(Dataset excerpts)
(* ===== verification/Barrier.v ===== *)
(** The rendezvous barrier ([src/src/sync/barrier.rs]): every call of [wait]
    belongs to the round its arrival number falls in. *)

From S2P Require Import Prelude.

Record State := mkState { arrived : Z; generation : Z; wakers : list waker }.

(** [Barrier::new]; the [usize] [n] stays beside the state. *)
Definition new (n : Z) : option State :=
  if 0 <? n then Some (mkState 0 0 []) else None.

Record BarrierWaitResult := mkResult { is_leader : bool }.

(** The synchronous first part of [wait]: either this arrival completes the
    round, or the call goes on to wait with the generation it saw. *)
Definition arrive `{BuildProfile} (n : Z) : M State (BarrierWaitResult + Z) :=
  let! s := get in
  let my_generation := s.(generation) in
  let! a := lift (uadd usize_bits s.(arrived) 1) in
  if a =? n then
    put (mkState 0 ((s.(generation) + 1) `mod` 2 ^ u64_bits) []) ;!
    wake_all s.(wakers) ;!
    ret (inl (mkResult true))
  else
    put (mkState a s.(generation) s.(wakers)) ;!
    ret (inr my_generation).

(** One poll of the [poll_fn] that follows. *)
Definition poll_wait (my_generation : Z) (cx : waker) : M State (poll BarrierWaitResult) :=
  let! s := get in
  if negb (s.(generation) =? my_generation) then ret (Ready (mkResult false))
  else
    put (mkState s.(arrived) s.(generation) (s.(wakers) ++ [cx])) ;!
    ret Pending.

(** ** The barrier in use

    [calls] lists the calls of [wait] in the order in which they arrived.  A
    call dropped before it resolves stays in the list: its arrival is not
    retracted. *)

Inductive call :=
| Arrived (g : Z)                            (* about to be polled, or polled spuriously *)
| Parked (g : Z) (w : waker) (woken : bool)
| Done (r : BarrierWaitResult)
| Dropped.

Definition generation_of (c : call) : option Z :=
  match c with Arrived g | Parked g _ _ => Some g | _ => None end.

Record world := mkWorld { state : State; calls : list call }.

Definition deliver (ws : list waker) (c : call) : call :=
  match c with Parked g w b => Parked g w (b || bool_decide (w ∈ ws)) | _ => c end.

Inductive wstep `{BuildProfile} (n : Z) : world → world → Prop :=
| w_arrive W r s ws :
    arrive n W.(state) = Some (r, s, ws) →
    wstep n W (mkWorld s (map (deliver ws) W.(calls) ++
                          [match r with inl r => Done r | inr g => Arrived g end]))
| w_poll W (i : nat) c g cx r s ws :
    W.(calls) !! i = Some c → generation_of c = Some g →
    poll_wait g cx W.(state) = Some (r, s, ws) →
    wstep n W (mkWorld s (<[i := match r with Ready r => Done r | Pending => Parked g cx false end]>
                            W.(calls)))
| w_drop W (i : nat) c g :
    W.(calls) !! i = Some c → generation_of c = Some g →
    wstep n W (mkWorld W.(state) (<[i := Dropped]> W.(calls))).

Definition barrier_reachable `{BuildProfile} (n : Z) : world → Prop :=
  reachable (λ W, ∃ s, new n = Some s ∧ W = mkWorld s []) (wstep n).

(** ** Rounds *)

(** The round the [i]-th call belongs to, counting from 0. *)
Definition round (n : Z) (i : nat) : Z := Z.of_nat i / n.
(** Whether it is the call that completes its round. *)
Definition completes (n : Z) (i : nat) : bool := Z.of_nat i `mod` n =? n - 1.
(** Every call of the round has been made. *)
Definition round_full (n : Z) (i : nat) (total : nat) : Prop := n * (round n i + 1) ≤ Z.of_nat total.

Lemma round_full_iff n i total : 0 < n → round_full n i total ↔ round n i < round n total.
Proof.
  intros Hn. unfold round_full, round.
  pose proof (Z.div_mod (Z.of_nat total) n ltac:(lia)).
  pose proof (Z.mod_pos_bound (Z.of_nat total) n Hn). nia.
Qed.

Lemma round_le n i j : 0 < n → (i ≤ j)%nat → round n i ≤ round n j.
Proof. intros. unfold round. apply Z.div_le_mono; lia. Qed.

Lemma round_S n total : 0 < n →
  (round n (S total) = round n total + 1 ∧ Z.of_nat (S total) `mod` n = 0 ∧ completes n total = true) ∨
  (round n (S total) = round n total ∧ Z.of_nat (S total) `mod` n = Z.of_nat total `mod` n + 1 ∧
   Z.of_nat total `mod` n + 1 < n ∧ completes n total = false).
Proof.
  intros Hn. unfold round, completes.
  pose proof (Z.div_mod (Z.of_nat total) n ltac:(lia)) as Hd.
  pose proof (Z.mod_pos_bound (Z.of_nat total) n Hn).
  set (q := Z.of_nat total / n) in *. set (m := Z.of_nat total `mod` n) in *.
  destruct (Z.eqb_spec m (n - 1)); [left|right].
  - rewrite <- (Z.div_unique_pos (Z.of_nat (S total)) n (q + 1) 0) by lia.
    by rewrite <- (Z.mod_unique_pos (Z.of_nat (S total)) n (q + 1) 0) by lia.
  - rewrite <- (Z.div_unique_pos (Z.of_nat (S total)) n q (m + 1)) by lia.
    rewrite <- (Z.mod_unique_pos (Z.of_nat (S total)) n q (m + 1)) by lia. split_and!; try done; lia.
Qed.

(** ** The invariant *)

Definition wrap (g : Z) : Z := g `mod` 2 ^ u64_bits.

Definition call_ok (n : Z) (s : State) (total : nat) (i : nat) (c : call) : Prop :=
  match c with
  | Arrived g => g = wrap (round n i) ∧ completes n i = false
  | Parked g w woken =>
      g = wrap (round n i) ∧ completes n i = false ∧
      if woken : bool then round n i < round n total
      else g = s.(generation) ∧ w ∈ s.(wakers)
  | Done r => round n i < round n total ∧ r.(is_leader) = completes n i
  | Dropped => True
  end.

Record WInv (n : Z) (W : world) : Prop := {
  wi_n : 0 < n ≤ usize_max;
  wi_arrived : W.(state).(arrived) = Z.of_nat (length W.(calls)) `mod` n;
  wi_generation : W.(state).(generation) = wrap (round n (length W.(calls)));
  wi_calls : ∀ (i : nat) c, W.(calls) !! i = Some c →
               call_ok n W.(state) (length W.(calls)) i c;
}.

Lemma arrive_cases `{BuildProfile} n s total :
  0 < n ≤ usize_max → s.(arrived) = Z.of_nat total `mod` n → s.(generation) = wrap (round n total) →
  if completes n total
  then arrive n s = Some (inl (mkResult true), mkState 0 (wrap (round n (S total))) [], s.(wakers))
  else arrive n s = Some (inr s.(generation),
                          mkState (Z.of_nat (S total) `mod` n) s.(generation) s.(wakers), []).
Proof.
  intros Hn Ha Hg. pose proof (Z.mod_pos_bound (Z.of_nat total) n ltac:(lia)).
  unfold arrive, usize_max in *. run_M. rewrite uadd_in_range by lia. rewrite Ha, Hg. unfold wrap.
  destruct (round_S n total ltac:(lia)) as [(Hr & _ & Hc)|(Hr & Hm & Hlt & Hc)]; rewrite Hc; simpl.
  - unfold completes in Hc. rewrite (proj2 (Z.eqb_eq _ _)) by lia.
    by rewrite Hr, Zplus_mod_idemp_l, app_nil_r.
  - rewrite (proj2 (Z.eqb_neq _ _)) by lia. by rewrite Hm.
Qed.

Lemma call_ok_grow n s s' total ws i c :
  0 < n →
  call_ok n s total i c →
  (s' = mkState s'.(arrived) s.(generation) s.(wakers) ∧ ws = [] ∨
   ws = s.(wakers) ∧ round n i < round n (S total)) →
  call_ok n s' (S total) i (deliver ws c).
Proof.
  intros Hn Hok Hs. pose proof (round_le n total (S total) Hn ltac:(lia)).
  destruct c as [g|g w [|]|r|]; simpl in *; try done; [intuition lia|..|intuition lia].
  destruct Hok as (Hgi & Hci & Hg & Hw). destruct Hs as [[-> ->]|[-> Hlt]].
  - by rewrite bool_decide_eq_false_2 by set_solver.
  - rewrite bool_decide_eq_true_2 by done. by split_and!.
Qed.

Lemma barrier_WInv_step `{BuildProfile} n W W' : WInv n W → wstep n W W' → WInv n W'.
Proof.
  intros [Hn Ha Hg Hc] Hst. destruct Hst as [W r s ws Hop|W i c g cx r s ws Hi Hgen Hop|W i c g Hi Hgen].
  - pose proof (arrive_cases n (state W) (length (calls W)) Hn Ha Hg) as Hcase.
    pose proof (round_S n (length (calls W)) ltac:(lia)) as HS.
    assert (length (map (deliver ws) (calls W) ++
      [match r with inl r => Done r | inr g => Arrived g end]) = S (length (calls W))) as Hlen
      by (rewrite length_app, length_map; simpl; lia).
    destruct (completes n (length (calls W))) eqn:Ec; rewrite Hcase in Hop; simplify_eq;
      destruct HS as [(Hr & Hm & Hcc)|(Hr & Hm & Hlt & Hcc)]; try congruence;
      (split; cbn [state calls]; rewrite ?Hlen; try done; try (simpl; congruence));
      intros i c [[Hl Hi]|[-> <-]]%lookup_snoc_Some.
    + rewrite length_map in Hl. rewrite list_lookup_fmap in Hi.
      destruct (calls W !! i) as [c0|] eqn:E0; simplify_eq/=.
      eapply call_ok_grow; [lia|by apply Hc|right]. split; [done|].
      pose proof (round_le n i (length (calls W)) ltac:(lia) ltac:(lia)). lia.
    + rewrite length_map. simpl. split; [lia|done].
    + rewrite length_map in Hl. rewrite list_lookup_fmap in Hi.
      destruct (calls W !! i) as [c0|] eqn:E0; simplify_eq/=.
      eapply call_ok_grow; [lia|by apply Hc|by left].
    + rewrite length_map. by split.
  - assert (g = wrap (round n i) ∧ completes n i = false) as [Hgi Hci].
    { specialize (Hc _ _ Hi). destruct c; simpl in *; simplify_eq; naive_solver. }
    pose proof (lookup_lt_Some _ _ _ Hi).
    pose proof (round_le n i (length (calls W)) ltac:(lia) ltac:(lia)).
    unfold poll_wait in Hop. run_M.
    destruct (Z.eqb_spec (generation (state W)) g) as [He|He]; simpl in Hop; simplify_eq;
      (split; cbn [state calls]; rewrite ?length_insert; try done);
      intros j c' [(<- & <- & _)|[Hne Hj]]%list_lookup_insert_Some.
    + split_and!; [done..|set_solver].
    + pose proof (Hc _ _ Hj) as Hok. destruct c' as [|? ? []| |]; simpl in *; try done.
      destruct Hok as (? & ? & ? & ?). split_and!; [done..|set_solver].
    + split; [|done]. assert (round n i ≠ round n (length (calls W)))
      by (intros E; apply He; by rewrite Hg, E). lia.
    + by apply Hc.
  - split; cbn [state calls]; rewrite ?length_insert; try done.
    intros j c' [(<- & <- & _)|[Hne Hj]]%list_lookup_insert_Some; [done|by apply Hc].
Qed.

Lemma barrier_invariant `{BuildProfile} n W :
  n ≤ usize_max → barrier_reachable n W → WInv n W.
Proof.
  intros Hn. revert W. apply invariant_reachable; [|eauto using barrier_WInv_step].
  intros ? (s & Hs & ->). unfold new in Hs. destruct (Z.ltb_spec 0 n); simplify_eq.
  split; simpl; done.
Qed.

(** A call of [wait] returns only once its round is full, and one call of
    each round is told to lead: numbering the calls by arrival, a call that
    has returned belongs to a round all [n] calls of which have been made
    (dropped ones included), and it leads exactly if it is the [n]-th. *)
Theorem barrier_rendezvous `{BuildProfile} n W (i : nat) r :
  n ≤ usize_max → barrier_reachable n W → W.(calls) !! i = Some (Done r) →
  round_full n i (length W.(calls)) ∧ r.(is_leader) = completes n i.
Proof.
  intros Hn HW Hi. destruct (barrier_invariant _ _ Hn HW) as [? _ _ Hc].
  destruct (Hc _ _ Hi) as [? ?]. split; [|done]. by apply round_full_iff; [lia|].
Qed.

(** A full round lets everyone go.  While fewer than 2^64 rounds have
    completed: a call still waiting whose round is full answers [Ready] at its
    next poll; a parked call that was not woken is in the round being filled,
    and the arrival that fills it wakes it. *)
Theorem barrier_releases `{BuildProfile} n W (i : nat) c g :
  n ≤ usize_max → barrier_reachable n W → round n (length W.(calls)) < 2 ^ u64_bits →
  W.(calls) !! i = Some c → generation_of c = Some g →
  (round_full n i (length W.(calls)) →
     ∀ cx, poll_wait g cx W.(state) = Some (Ready (mkResult false), W.(state), [])) ∧
  (∀ w, c = Parked g w true → round_full n i (length W.(calls))) ∧
  (∀ w, c = Parked g w false →
     round n i = round n (length W.(calls)) ∧
     ∀ r s ws, arrive n W.(state) = Some (inl r, s, ws) → w ∈ ws).
Proof.
  intros Hn HW Hb Hi Hg. destruct (barrier_invariant _ _ Hn HW) as [Hn0 Ha Hgen Hc].
  pose proof (Hc _ _ Hi) as Hok. pose proof (lookup_lt_Some _ _ _ Hi).
  pose proof (round_le n i (length (calls W)) ltac:(lia) ltac:(lia)).
  assert (0 ≤ round n i) by (apply Z.div_pos; lia).
  assert (g = round n i) as Hgi.
  { transitivity (wrap (round n i)); [|by apply Z.mod_small; lia].
    destruct c; simpl in *; simplify_eq; naive_solver. }
  assert (generation (state W) = round n (length (calls W))) as Hgt
    by (rewrite Hgen; apply Z.mod_small; lia).
  split_and!.
  - intros Hlt%round_full_iff cx; [|lia]. unfold poll_wait. run_M. rewrite (proj2 (Z.eqb_neq _ _)) by lia. done.
  - intros w ->. apply round_full_iff; [lia|apply Hok].
  - intros w ->. destruct Hok as (_ & _ & He & Hw). split; [lia|]. intros r s ws.
    pose proof (arrive_cases n (state W) (length (calls W)) Hn0 Ha Hgen) as Hcase.
    destruct (completes n (length (calls W))); rewrite Hcase; intros; by simplify_eq.
Qed.

(** Two calls of a barrier for two: the first parks, the second leads. *)
Definition barrier_demo : world :=
  mkWorld (mkState 0 1 []) [Parked 0 5%nat true; Done (mkResult true)].

Lemma barrier_demo_reachable : @barrier_reachable dev_profile 2 barrier_demo.
Proof.
  eexists. split; [eexists; split; reflexivity|].
  eapply rtc_l; [eapply w_arrive; reflexivity|]; simpl.
  eapply rtc_l; [eapply (w_poll _ _ 0%nat _ _ 5%nat); reflexivity|]; simpl.
  eapply rtc_l; [eapply w_arrive; reflexivity|]; simpl.
  apply rtc_refl.
Qed.

Lemma barrier_rendezvous_witness :
  @barrier_reachable dev_profile 2 barrier_demo ∧ round_full 2 1 2.
Proof.
  split; [exact barrier_demo_reachable|].
  apply (@barrier_rendezvous dev_profile 2 barrier_demo 1%nat (mkResult true)
    ltac:(discriminate) barrier_demo_reachable). reflexivity.
Defined.

Lemma barrier_releases_witness :
  @barrier_reachable dev_profile 2 barrier_demo ∧
  ∀ cx, poll_wait 0 cx (mkState 0 1 []) = Some (Ready (mkResult false), mkState 0 1 [], []).
Proof.
  split; [exact barrier_demo_reachable|].
  apply (@barrier_releases dev_profile 2 barrier_demo 0%nat (Parked 0 5%nat true) 0
    ltac:(discriminate) barrier_demo_reachable ltac:(reflexivity) eq_refl eq_refl).
  vm_compute. discriminate.
Defined.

[Instructions for the task]: In the records, how many lines include the string "Theorem"? The answer is that number alone.

[Answer to the problem]: 2